### Task directions
Would you give the number of lines in the entries that contain the word "bool"? Nothing else is needed.
=== Data shown ===
(* ===== verification/RFloat.v ===== *)
(** * Ruby's Float: IEEE 754 double precision

    The Float operations lib/quic/connection.rb uses on seconds, on the
    Standard Library's executable specification of binary64 rounding, and the
    accuracy of the one conversion it makes, nanoseconds to seconds. *)
From Stdlib Require Import Floats.SpecFloat.
From S2P Require Import Prelude.

Abbreviation float := spec_float.

(** [Integer#to_f], as the arithmetic operators apply it to an Integer. *)
Definition float_of_Z (z : Z) : float := binary_normalize 53 1024 z 0 false.
Definition fzero : float := S754_zero false.
Definition fadd (x y : float) : float := SFadd 53 1024 x y.
Definition fsub (x y : float) : float := SFsub 53 1024 x y.
Definition fmul (x y : float) : float := SFmul 53 1024 x y.
Definition fdiv (x y : float) : float := SFdiv 53 1024 x y.
Definition feq (x y : float) : bool := SFeqb x y.
Definition flt (x y : float) : bool := SFltb x y.
Definition fle (x y : float) : bool := SFleb x y.

(** [[x, y].max] and [[x, y].min]: the first unless the second beats it. *)
Definition fmax (x y : float) : float := if flt x y then y else x.
Definition fmin (x y : float) : float := if flt y x then y else x.

(** [1_000_000_000.0] *)
Definition giga : float := Eval vm_compute in float_of_Z 1000000000.

(** ** Order *)
Lemma flt_asym x y : flt x y = true → flt y x = false.
Proof.
  unfold flt, SFltb, SFcompare.
  destruct x as [sx|[]| |[] mx ex], y as [sy|[]| |[] my ey]; try done;
    rewrite (Z.compare_antisym ex ey); destruct (ex ?= ey)%Z; simpl; try done;
    change (Pos.compare_cont Eq) with Pos.compare in *;
    rewrite (Pos.compare_antisym mx my); by destruct (mx ?= my)%positive.
Qed.
Lemma flt_irrefl x : flt x x = false.
Proof. destruct (flt x x) eqn:H; [|done]. by rewrite (flt_asym _ _ H) in H. Qed.

(** The minimum is one of the two, and neither is smaller. *)
Lemma fmin_least x y :
  (fmin x y = x ∨ fmin x y = y) ∧ flt x (fmin x y) = false ∧ flt y (fmin x y) = false.
Proof.
  unfold fmin. destruct (flt y x) eqn:H; split_and!; auto using flt_irrefl, flt_asym.
Qed.

(** ** Rounding *)
Lemma digits2_pos_bounds p :
  2 ^ (Z.pos (digits2_pos p) - 1) ≤ Z.pos p < 2 ^ Z.pos (digits2_pos p).
Proof.
  induction p as [p IH|p IH|]; simpl digits2_pos; [| |by vm_compute];
    rewrite Pos2Z.inj_succ, Z.pow_succ_r by lia;
    replace (Z.succ (Z.pos (digits2_pos p)) - 1) with (Z.succ (Z.pos (digits2_pos p) - 1)) by lia;
    rewrite Z.pow_succ_r by lia; lia.
Qed.

Lemma Zdigits2_unique n d : 0 < d → 2 ^ (d - 1) ≤ n < 2 ^ d → Zdigits2 n = d.
Proof.
  intros Hd [Hl Hu]. assert (0 < n) by (pose proof (Z.pow_pos_nonneg 2 (d - 1)); lia).
  destruct n as [|p|p]; try lia. simpl. pose proof (digits2_pos_bounds p) as [Hl' Hu'].
  assert (d - 1 < Z.pos (digits2_pos p)) by (apply (Z.pow_lt_mono_r_iff 2); lia).
  assert (Z.pos (digits2_pos p) - 1 < d) by (apply (Z.pow_lt_mono_r_iff 2); lia).
  lia.
Qed.

(** A 53-digit significand is not shifted, a 54-digit one by one place. *)
Lemma shr_fexp_53 m e l : -1074 ≤ e → 2 ^ 52 ≤ m < 2 ^ 53 →
  shr_fexp 53 1024 m e l = (shr_record_of_loc m l, e).
Proof.
  intros He Hm. unfold shr_fexp. rewrite (Zdigits2_unique m 53) by lia.
  unfold fexp, emin. replace (Z.max _ _ - e) with 0 by lia. done.
Qed.
Lemma shr_fexp_54 m e l : -1074 ≤ e → 2 ^ 53 ≤ m < 2 ^ 54 →
  shr_fexp 53 1024 m e l = (shr_1 (shr_record_of_loc m l), e + 1).
Proof.
  intros He Hm. unfold shr_fexp. rewrite (Zdigits2_unique m 54) by lia.
  unfold fexp, emin. replace (Z.max _ _ - e) with 1 by lia. done.
Qed.

Lemma shr_1_m m l : 0 ≤ m → shr_m (shr_1 (shr_record_of_loc m l)) = m / 2.
Proof.
  intros Hm. rewrite <- Z.div2_div. destruct m as [|p|p]; [by destruct l as [|[]]| |lia].
  destruct l as [|[]], p; done.
Qed.
Lemma shr_of_loc_m m l : shr_m (shr_record_of_loc m l) = m.
Proof. by destruct l as [|[]]. Qed.

Lemma round_even_near m l : m ≤ round_nearest_even m l ≤ m + 1.
Proof. destruct l as [|[]]; simpl; try destruct (Z.even m); lia. Qed.

(** The second normalisation, after rounding up may have carried. *)
Lemma round_finish r e : -1074 ≤ e ≤ 900 → 2 ^ 52 ≤ r ≤ 2 ^ 53 →
  ∃ m j, match shr_m (shr_fexp 53 1024 r e loc_Exact).1 with
    | Z0 => S754_zero false
    | Zpos m => if (shr_fexp 53 1024 r e loc_Exact).2 <=? 1024 - 53
                then S754_finite false m (shr_fexp 53 1024 r e loc_Exact).2
                else S754_infinity false
    | Zneg _ => S754_nan
    end = S754_finite false m (e + j) ∧ 0 ≤ j ≤ 1 ∧ Z.pos m * 2 ^ j = r.
Proof.
  intros He Hr. destruct (decide (r = 2 ^ 53)) as [->|Hne].
  - rewrite shr_fexp_54 by lia. cbn [fst snd]. rewrite shr_1_m by lia.
    change (2 ^ 53 / 2) with (Z.pos 4503599627370496).
    rewrite (proj2 (Z.leb_le _ _)) by lia. exists 4503599627370496%positive, 1. by split_and!.
  - rewrite shr_fexp_53 by lia. cbn [fst snd]. rewrite shr_of_loc_m.
    destruct r as [|m|m]; try lia. rewrite (proj2 (Z.leb_le _ _)) by lia.
    exists m, 0. rewrite Z.add_0_r. split_and!; try done; lia.
Qed.

Lemma binary_round_near s q e l : -1074 ≤ e ≤ 800 → 2 ^ 52 ≤ q < 2 ^ 54 →
  ∃ m j, binary_round_aux 53 1024 s q e l = S754_finite s m (e + j) ∧ 0 ≤ j ≤ 2 ∧
    q - 1 ≤ Z.pos m * 2 ^ j ≤ q + 2.
Proof.
  intros He Hq.
  assert (Hsign : ∀ m k, binary_round_aux 53 1024 false q e l = S754_finite false m k →
    binary_round_aux 53 1024 s q e l = S754_finite s m k).
  { intros m k. unfold binary_round_aux. destruct (shr_fexp _ _ q e l) as [mrs e1].
    destruct (shr_fexp _ _ _ e1 _) as [mrs2 e2]. repeat case_match; by intros [= <- <-]. }
  destruct (decide (q < 2 ^ 53)) as [Hlt|Hge].
  - assert (Hr : ∃ m j, binary_round_aux 53 1024 false q e l = S754_finite false m (e + j) ∧
      0 ≤ j ≤ 1 ∧ q ≤ Z.pos m * 2 ^ j ≤ q + 1).
    { unfold binary_round_aux. rewrite shr_fexp_53 by lia. rewrite shr_of_loc_m.
      set (loc := loc_of_shr_record _). pose proof (round_even_near q loc) as Hn.
      destruct (round_finish (round_nearest_even q loc) e) as (m & j & Hm & Hj & Hv); [lia..|].
      exists m, j. rewrite <- Hm. split_and!; try lia.
      by destruct (shr_fexp 53 1024 (round_nearest_even q loc) e loc_Exact). }
    destruct Hr as (m & j & Hm & Hj & Hv). exists m, j. split; [by apply Hsign|]. lia.
  - assert (Hr : ∃ m j, binary_round_aux 53 1024 false q e l = S754_finite false m (e + 1 + j) ∧
      0 ≤ j ≤ 1 ∧ q / 2 ≤ Z.pos m * 2 ^ j ≤ q / 2 + 1).
    { unfold binary_round_aux. rewrite shr_fexp_54 by lia. rewrite shr_1_m by lia.
      assert (2 ^ 52 ≤ q / 2 < 2 ^ 53) by (split; [apply Z.div_le_lower_bound|apply Z.div_lt_upper_bound]; lia).
      set (loc := loc_of_shr_record _). pose proof (round_even_near (q / 2) loc) as Hn.
      destruct (round_finish (round_nearest_even (q / 2) loc) (e + 1)) as (m & j & Hm & Hj & Hv); [lia..|].
      exists m, j. rewrite <- Hm. split_and!; try lia.
      by destruct (shr_fexp 53 1024 (round_nearest_even (q / 2) loc) (e + 1) loc_Exact). }
    destruct Hr as (m & j & Hm & Hj & Hv). exists m, (1 + j).
    rewrite Z.add_assoc. split; [by apply Hsign|]. split; [lia|].
    rewrite Z.pow_add_r by lia. pose proof (Z.div_mod q 2). pose proof (Z.mod_pos_bound q 2). lia.
Qed.

(** ** Nanoseconds to seconds *)

Lemma shift_xO p b : Z.pos (Pos.iter xO p b) = Z.pos p * 2 ^ Z.pos b.
Proof.
  induction b as [|b IH] using Pos.peano_ind; [simpl; lia|].
  rewrite Pos.iter_succ, Pos2Z.inj_succ, Z.pow_succ_r by lia. lia.
Qed.

(** An Integer below [2^53] is a Float exactly, with a 53-digit significand. *)
Lemma float_of_Z_exact s p : Z.pos p < 2 ^ 53 →
  ∃ m a, binary_round 53 1024 s p 0 = S754_finite s m (- a) ∧ 0 ≤ a ≤ 52 ∧
    Z.pos m = Z.pos p * 2 ^ a ∧ 2 ^ 52 ≤ Z.pos m < 2 ^ 53.
Proof.
  intros Hp. pose proof (digits2_pos_bounds p) as [Hl Hu].
  set (d := Z.pos (digits2_pos p)) in *.
  assert (Hd : 1 ≤ d ≤ 53).
  { split; [lia|]. assert (d - 1 < 53); [|lia]. apply (Z.pow_lt_mono_r_iff 2); lia. }
  set (a := 53 - d).
  assert (Hm : 2 ^ 52 ≤ Z.pos p * 2 ^ a < 2 ^ 53).
  { replace (2 ^ 52) with (2 ^ (d - 1) * 2 ^ a) by (rewrite <- Z.pow_add_r; [f_equal|..]; lia).
    replace (2 ^ 53) with (2 ^ d * 2 ^ a) by (rewrite <- Z.pow_add_r; [f_equal|..]; lia).
    assert (0 < 2 ^ a) by (apply Z.pow_pos_nonneg; lia). nia. }
  assert (Halign : ∃ m, shl_align p 0 (fexp 53 1024 (d + 0)) = (m, - a) ∧ Z.pos m = Z.pos p * 2 ^ a).
  { unfold shl_align, fexp, emin. replace (Z.max _ _ - 0) with (- a) by lia.
    replace (Z.max _ _) with (- a) by lia. destruct a as [|b|b] eqn:Ha; try lia; simpl.
    - exists p. split; [done|lia].
    - eexists. split; [reflexivity|]. apply shift_xO. }
  destruct Halign as (m & Hal & Hv). exists m, a. rewrite Hv. split_and!; try lia.
  unfold binary_round. fold d. rewrite Hal. unfold binary_round_aux.
  rewrite shr_fexp_53 by lia. cbn [shr_m shr_record_of_loc loc_of_shr_record round_nearest_even].
  rewrite shr_fexp_53 by lia. cbn [shr_m shr_record_of_loc].
  by rewrite (proj2 (Z.leb_le _ _)) by lia.
Qed.

(** [x] is [n / 10^9] up to one part in [2^51]. *)
Definition near_giga (x : float) (n : Z) : Prop :=
  ∃ m k, x = S754_finite false m (- k) ∧ 0 ≤ k ∧
    Z.abs (Z.pos m * 1000000000 - n * 2 ^ k) * 2 ^ 51 ≤ n * 2 ^ k.

Lemma div_giga s p : Z.pos p < 2 ^ 53 →
  ∃ m k, fdiv (binary_round 53 1024 s p 0) giga = S754_finite s m (- k) ∧ 0 ≤ k ∧
    Z.abs (Z.pos m * 1000000000 - Z.pos p * 2 ^ k) * 2 ^ 51 ≤ Z.pos p * 2 ^ k.
Proof.
  intros Hp. destruct (float_of_Z_exact s p Hp) as (m1 & a & -> & Ha & Hm1 & Hr1).
  unfold fdiv, giga, SFdiv. cbn [xorb]. rewrite xorb_false_r.
  unfold SFdiv_core_binary. rewrite (Zdigits2_unique (Z.pos m1) 53) by lia.
  change (Zdigits2 (Z.pos 8388608000000000)) with 53.
  unfold fexp, emin.
  replace (Z.min _ _) with (- a - 30) by lia.
  replace (- a - -23 - (- a - 30)) with 53 by lia. cbn [Z.shiftl].
  change (Pos.iter (Z.mul 2) (Z.pos m1) 53) with (Z.shiftl (Z.pos m1) 53).
  rewrite Z.shiftl_mul_pow2 by lia.
  pose proof (Z_div_mod (Z.pos m1 * 2 ^ 53) (Z.pos 8388608000000000) eq_refl) as Hdiv.
  destruct (Z.div_eucl _ _) as [q r]. destruct Hdiv as [Hq Hr].
  destruct (binary_round_near s q (- a - 30) (new_location (Z.pos 8388608000000000) r))
    as (m & j & -> & Hj & Hm); [lia|lia|].
  exists m, (a + 30 - j). split; [f_equal; lia|]. split; [lia|].
  set (k := a + 30 - j). assert (0 < 2 ^ j) by (apply Z.pow_pos_nonneg; lia).
  assert (HZ : Z.pos p * 2 ^ k * 2 ^ j = Z.pos m1 * 2 ^ 30).
  { rewrite <- Z.mul_assoc, <- Z.pow_add_r by lia. replace (k + j) with (a + 30) by (unfold k; lia).
    rewrite Z.pow_add_r by lia. lia. }
  set (M := Z.pos m * 2 ^ j) in *. set (P := Z.pos p * 2 ^ k) in *.
  assert (Hbound : Z.abs (M * 1000000000 - P * 2 ^ j) * 2 ^ 51 ≤ P * 2 ^ j) by lia.
  replace (M * 1000000000 - P * 2 ^ j) with ((Z.pos m * 1000000000 - P) * 2 ^ j) in Hbound
    by (unfold M; lia).
  rewrite Z.abs_mul, (Z.abs_eq (2 ^ j)) in Hbound by lia. nia.
Qed.

(** Positive, zero and negative numbers of nanoseconds below 104 days. *)
Lemma seconds_pos n : 0 < n < 2 ^ 53 → near_giga (fdiv (float_of_Z n) giga) n.
Proof. intros Hn. destruct n as [|p|p]; try lia. apply (div_giga false p). lia. Qed.
Lemma seconds_nonpos n : - 2 ^ 53 < n ≤ 0 → fmax (fdiv (float_of_Z n) giga) fzero = fzero.
Proof.
  intros Hn. destruct n as [|p|p]; [done|lia|].
  destruct (div_giga true p) as (m & k & Hd & _); [lia|]. unfold float_of_Z. simpl.
  unfold fmax. rewrite Hd. done.
Qed.
Lemma seconds_max n : 0 < n < 2 ^ 53 →
  fmax (fdiv (float_of_Z n) giga) fzero = fdiv (float_of_Z n) giga.
Proof. intros Hn. destruct (seconds_pos n Hn) as (m & k & -> & _). done. Qed.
===
### Response area
3